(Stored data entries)
▼▼▼

(** * Qualcomm root clock generator (RCG2): model of drivers/clk/qcom/clk-rcg2.c

    The driver is a table of callbacks for the common clock framework.  Every
    callback talks to the hardware through a regmap (a register-access
    interface that may fail), so the model is written in a small state monad
    over "the world": the state behind the regmap plus a log of every
    externally visible action (register reads, read-modify-write updates,
    delays and warnings).

    Integers are modelled as [Z] with the wrap-around of the C types written
    out: [u32], [u64], [unsigned long] (32 or 64 bits, depending on the
    target), [int] and [long]. *)

From Stdlib Require Import ZArith Lia String.
From stdpp Require Import base list gmap.

Local Open Scope Z_scope.

(** ** Machine integers *)

(** Width of [unsigned long]: the driver builds for 32-bit ARM and for
    64-bit targets. *)
Inductive abi := ILP32 | LP64.

Definition BITS_PER_LONG (a : abi) : Z :=
  match a with ILP32 => 32 | LP64 => 64 end.

Definition u8 (x : Z) : Z := x mod 2 ^ 8.
Definition u32 (x : Z) : Z := x mod 2 ^ 32.
Definition u64 (x : Z) : Z := x mod 2 ^ 64.
Definition ulong (a : abi) (x : Z) : Z := x mod 2 ^ BITS_PER_LONG a.

(** Conversion of an [unsigned long] to [long] (two's complement). *)
Definition to_long (a : abi) (x : Z) : Z :=
  let x := ulong a x in
  if x <? 2 ^ (BITS_PER_LONG a - 1) then x else x - 2 ^ BITS_PER_LONG a.

(** [BIT(nr)] is [1UL << nr] (linux/bitops.h, not among these sources);
    shifting by the width of the type or more is undefined in C, which
    [None] stands for. *)
Definition BIT (a : abi) (nr : Z) : option Z :=
  if (0 <=? nr) && (nr <? BITS_PER_LONG a) then Some (Z.shiftl 1 nr) else None.

(** [BIT(width) - 1] stored in a [u32]. *)
Definition width_mask (a : abi) (width : Z) : option Z :=
  match BIT a width with
  | Some b => Some (u32 (b - 1))
  | None => None
  end.

(** The error number of "invalid argument" (errno-base.h, not among these
    sources): 22 on every Linux target. *)
Definition EINVAL : Z := 22.

(** ** Register layout *)

Definition CMD_REG : Z := 0x0.
Definition CMD_UPDATE : Z := Z.shiftl 1 0.
Definition CMD_ROOT_EN : Z := Z.shiftl 1 1.
Definition CMD_DIRTY_CFG : Z := Z.shiftl 1 4.
Definition CMD_DIRTY_N : Z := Z.shiftl 1 5.
Definition CMD_DIRTY_M : Z := Z.shiftl 1 6.
Definition CMD_DIRTY_D : Z := Z.shiftl 1 7.
Definition CMD_ROOT_OFF : Z := Z.shiftl 1 31.

Definition CFG_REG : Z := 0x4.
Definition CFG_SRC_DIV_SHIFT : Z := 0.
Definition CFG_SRC_SEL_SHIFT : Z := 8.
Definition CFG_SRC_SEL_MASK : Z := Z.shiftl 0x7 CFG_SRC_SEL_SHIFT.
Definition CFG_MODE_SHIFT : Z := 12.
Definition CFG_MODE_MASK : Z := Z.shiftl 0x3 CFG_MODE_SHIFT.
Definition CFG_MODE_DUAL_EDGE : Z := Z.shiftl 0x2 CFG_MODE_SHIFT.

Definition M_REG : Z := 0x8.
Definition N_REG : Z := 0xc.
Definition D_REG : Z := 0x10.

(** ** Data *)

(** Modelled from the spec: [struct freq_tbl], one row of a frequency
    table (declared in clk-rcg.h, which is not among these sources).  The
    fields are the ones the code reads, all unsigned integers; whatever their
    declared widths, the driver only uses them in [int], u32 or wider
    expressions, which agree modulo 2^32 on values below 2^32. *)
Record freq_tbl := {
  f_freq : Z;     (* target frequency in Hz, unsigned long *)
  f_src : Z;      (* index into the parent map *)
  f_pre_div : Z;  (* pre-divider field value *)
  f_m : Z;
  f_n : Z
}.

(** A frequency table is a C array closed by a row whose frequency is 0.
    The list holds the rows of the array; the end of the list is the
    position of the closing row.  A row of frequency 0 inside the list stops
    the scan just as well, as in the code.  A NULL table is [None]. *)
Definition freq_table := option (list freq_tbl).

(** Modelled from the spec: the device, [struct clk_rcg2] (clk-rcg.h, not
    among these sources), with the fields the code reads, together with what
    the clock framework knows about the clock ([hw->clk]): its number of
    parents, its flags and its name. *)
Record clk_rcg2 := {
  cmd_rcgr : Z;            (* offset of the command register, u32 *)
  mnd_width : Z;           (* width of the M/N/D counters, u8 *)
  hid_width : Z;           (* width of the divider field, u8 *)
  parent_map : list Z;     (* parent index -> select-field encoding *)
  rcg_freq_tbl : freq_table;
  num_parents : Z;         (* __clk_get_num_parents(hw->clk) *)
  clk_flags : Z;           (* __clk_get_flags(hw->clk) *)
  clk_name : string        (* __clk_get_name(hw->clk) *)
}.

(** ** Frequency table lookup *)

(** [find_freq]: the scan returns a pointer into the table, modelled as the
    position of the row together with the row. *)
Fixpoint find_freq_from (i : nat) (f : list freq_tbl) (rate : Z)
  : option (nat * freq_tbl) :=
  match f with
  | [] => None
  | e :: f' =>
      if f_freq e =? 0 then None
      else if rate <=? f_freq e then Some (i, e)
      else find_freq_from (S i) f' rate
  end.

Definition find_freq (f : freq_table) (rate : Z) : option (nat * freq_tbl) :=
  match f with
  | None => None
  | Some f => find_freq_from 0 f rate
  end.

(** ** Rate arithmetic *)

(** [do_div(tmp, base)] (asm/div64.h, not among these sources) divides a
    64-bit value in place by a 32-bit one; a zero divisor is undefined. *)
Definition do_div (tmp base : Z) : option Z :=
  if u32 base =? 0 then None else Some (tmp / u32 base).

(** [calc_rate]: [rate] is an [unsigned long], the other arguments are u32.
    [None] is a division by zero. *)
Definition calc_rate (a : abi) (rate m n mode hid_div : Z) : option Z :=
  match
    (if hid_div =? 0 then Some rate
     else
       let rate := ulong a (rate * 2) in
       let d := u32 (hid_div + 1) in
       if d =? 0 then None else Some (rate / d))
  with
  | None => None
  | Some rate =>
      if mode =? 0 then Some rate
      else
        let tmp := rate in
        let tmp := u64 (tmp * m) in
        match do_div tmp n with
        | None => None
        | Some tmp => Some (ulong a tmp)
        end
  end.


(** ** The world behind the driver *)

(** Everything the driver does to its surroundings, in order.  Register
    accesses carry the status the regmap returned. *)
Inductive event :=
| EvRead (reg ret val : Z)
| EvUpdate (reg mask val ret : Z)
| EvDelay (usecs : Z)
| EvWarn (name : string).

(** The register-access interface (regmap).  Both operations may change the
    state behind the interface and return a status, 0 for success.  A read
    also yields what the destination variable holds afterwards. *)
Class Regmap (H : Type) := {
  hw_read : H -> Z -> H * (Z * Z);
  hw_update_bits : H -> Z -> Z -> Z -> H * Z
}.

Record world (H : Type) := World { hw : H; trace : list event }.
Arguments World {H} _ _.
Arguments hw {H} _.
Arguments trace {H} _.

(** A run either completes with a value and a new world, or hits behaviour
    that C leaves undefined (array read out of bounds, oversized shift,
    division by zero). *)
Inductive outcome (H A : Type) :=
| Done (a : A) (w : world H)
| Undefined.
Arguments Done {H A} _ _.
Arguments Undefined {H A}.

Definition M (H A : Type) : Type := world H -> outcome H A.

#[global] Instance M_ret {H} : MRet (M H) := fun A a w => Done a w.
#[global] Instance M_bind {H} : MBind (M H) := fun A B k c w =>
  match c w with
  | Done a w' => k a w'
  | Undefined => Undefined
  end.

(** Lift a partial pure computation; [None] is undefined behaviour. *)
Definition defined {H A} (o : option A) : M H A := fun w =>
  match o with
  | Some a => Done a w
  | None => Undefined
  end.

Definition log {H} (e : event) : M H unit := fun w =>
  Done tt (World (hw w) (trace w ++ [e])).

Section Driver.
Context {H : Type} `{!Regmap H}.
Variable a : abi.

Definition regmap_read (reg : Z) : M H (Z * Z) := fun w =>
  let '(h, (ret, val)) := hw_read (hw w) reg in
  Done (ret, val) (World h (trace w ++ [EvRead reg ret val])).

Definition regmap_update_bits (reg mask val : Z) : M H Z := fun w =>
  let '(h, ret) := hw_update_bits (hw w) reg mask val in
  Done ret (World h (trace w ++ [EvUpdate reg mask val ret])).

Definition udelay (usecs : Z) : M H unit := log (EvDelay usecs).
Definition WARN (name : string) : M H unit := log (EvWarn name).

(** Register offsets are computed in u32. *)
Definition reg_of (rcg : clk_rcg2) (off : Z) : Z := u32 (cmd_rcgr rcg + off).

(** *** clk_rcg2_is_enabled *)
Definition clk_rcg2_is_enabled (rcg : clk_rcg2) : M H Z :=
  '(ret, cmd) ← regmap_read (reg_of rcg CMD_REG);
  if negb (ret =? 0) then mret ret
  else mret (if negb (Z.land cmd CMD_ROOT_OFF =? 0) then 1 else 0).

(** *** clk_rcg2_get_parent *)

Inductive scan_result := Hit (i : Z) | Miss | OutOfBounds.

(** for (i = 0; i < num_parents; i++) if (cfg == parent_map[i]) return i; *)
Fixpoint parent_scan (pm : list Z) (cfg : Z) (i : Z) (todo : nat)
  : scan_result :=
  match todo with
  | O => Miss
  | S todo' =>
      match pm !! Z.to_nat i with
      | None => OutOfBounds
      | Some v => if cfg =? v then Hit i else parent_scan pm cfg (i + 1) todo'
      end
  end.

(** The select field of a config value, as the driver extracts it. *)
Definition cfg_src_sel (cfg : Z) : Z :=
  Z.shiftr (Z.land cfg CFG_SRC_SEL_MASK) CFG_SRC_SEL_SHIFT.

(** The function returns u8: every returned int is cut to 8 bits. *)
Definition clk_rcg2_get_parent (rcg : clk_rcg2) : M H Z :=
  '(ret, cfg) ← regmap_read (reg_of rcg CFG_REG);
  if negb (ret =? 0) then mret (u8 ret)
  else
    let cfg := cfg_src_sel cfg in
    match parent_scan (parent_map rcg) cfg 0 (Z.to_nat (num_parents rcg)) with
    | Hit i => mret (u8 i)
    | Miss => mret (u8 (- EINVAL))
    | OutOfBounds => defined None
    end.

(** *** update_config *)

(** The body of the wait loop, [count] iterations left; after the loop the
    warning is raised and 0 returned. *)
Fixpoint update_config_wait (rcg : clk_rcg2) (count : nat) : M H Z :=
  match count with
  | O => _ ← WARN (clk_name rcg); mret 0
  | S count' =>
      '(ret, cmd) ← regmap_read (reg_of rcg CMD_REG);
      if negb (ret =? 0) then mret ret
      else if Z.land cmd CMD_UPDATE =? 0 then mret 0
      else _ ← udelay 1; update_config_wait rcg count'
  end.

Definition update_config (rcg : clk_rcg2) : M H Z :=
  ret ← regmap_update_bits (reg_of rcg CMD_REG) CMD_UPDATE CMD_UPDATE;
  if negb (ret =? 0) then mret ret
  else update_config_wait rcg 500.

(** *** clk_rcg2_set_parent *)
Definition clk_rcg2_set_parent (rcg : clk_rcg2) (index : Z) : M H Z :=
  pm ← defined (parent_map rcg !! Z.to_nat index);
  ret ← regmap_update_bits (reg_of rcg CFG_REG) CFG_SRC_SEL_MASK
          (u32 (Z.shiftl pm CFG_SRC_SEL_SHIFT));
  if negb (ret =? 0) then mret ret
  else update_config rcg.

(** *** clk_rcg2_recalc_rate *)

Definition cfg_mode (cfg : Z) : Z :=
  Z.shiftr (Z.land cfg CFG_MODE_MASK) CFG_MODE_SHIFT.

Definition cfg_hid_div (mask cfg : Z) : Z :=
  Z.land (Z.shiftr cfg CFG_SRC_DIV_SHIFT) mask.

(** The statuses of the reads are ignored by the code. *)
Definition clk_rcg2_recalc_rate (rcg : clk_rcg2) (parent_rate : Z) : M H Z :=
  '(_, cfg) ← regmap_read (reg_of rcg CFG_REG);
  '(m, n, mode) ←
    (if negb (mnd_width rcg =? 0) then
       mask ← defined (width_mask a (mnd_width rcg));
       '(_, m) ← regmap_read (reg_of rcg M_REG);
       let m := Z.land m mask in
       '(_, n) ← regmap_read (reg_of rcg N_REG);
       let n := u32 (Z.lnot n) in
       let n := Z.land n mask in
       let n := u32 (n + m) in
       mret (m, n, cfg_mode cfg)
     else mret (0, 0, 0));
  mask ← defined (width_mask a (hid_width rcg));
  defined (calc_rate a parent_rate m n mode (cfg_hid_div mask cfg)).

(** *** __clk_rcg2_set_rate *)

(** Fractional (M/N) mode is programmed for this row. *)
Definition use_mnd (rcg : clk_rcg2) (f : freq_tbl) : bool :=
  negb (mnd_width rcg =? 0) && negb (f_n f =? 0).

(** The value written to the config register, before masking. *)
Definition cfg_value (rcg : clk_rcg2) (f : freq_tbl) (pm : Z) : Z :=
  let cfg := u32 (Z.shiftl (f_pre_div f) CFG_SRC_DIV_SHIFT) in
  let cfg := Z.lor cfg (u32 (Z.shiftl pm CFG_SRC_SEL_SHIFT)) in
  if use_mnd rcg f then Z.lor cfg CFG_MODE_DUAL_EDGE else cfg.

Definition cfg_mask (hid_mask : Z) : Z :=
  Z.lor hid_mask (Z.lor CFG_SRC_SEL_MASK CFG_MODE_MASK).

(** Second half of the function: the config register and the commit. *)
Definition set_rate_cfg (rcg : clk_rcg2) (f : freq_tbl) : M H Z :=
  mask ← defined (width_mask a (hid_width rcg));
  let mask := cfg_mask mask in
  pm ← defined (parent_map rcg !! Z.to_nat (f_src f));
  let cfg := cfg_value rcg f pm in
  ret ← regmap_update_bits (reg_of rcg CFG_REG) mask cfg;
  if negb (ret =? 0) then mret ret
  else update_config rcg.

▲▲▲

• _ASSIGNMENT_: Wherever a line of the records above contains the string "EvDelay", copy that line out.

• _ANSWER TO THIS EXERCISE_:
| EvDelay (usecs : Z)
Definition udelay (usecs : Z) : M H unit := log (EvDelay usecs).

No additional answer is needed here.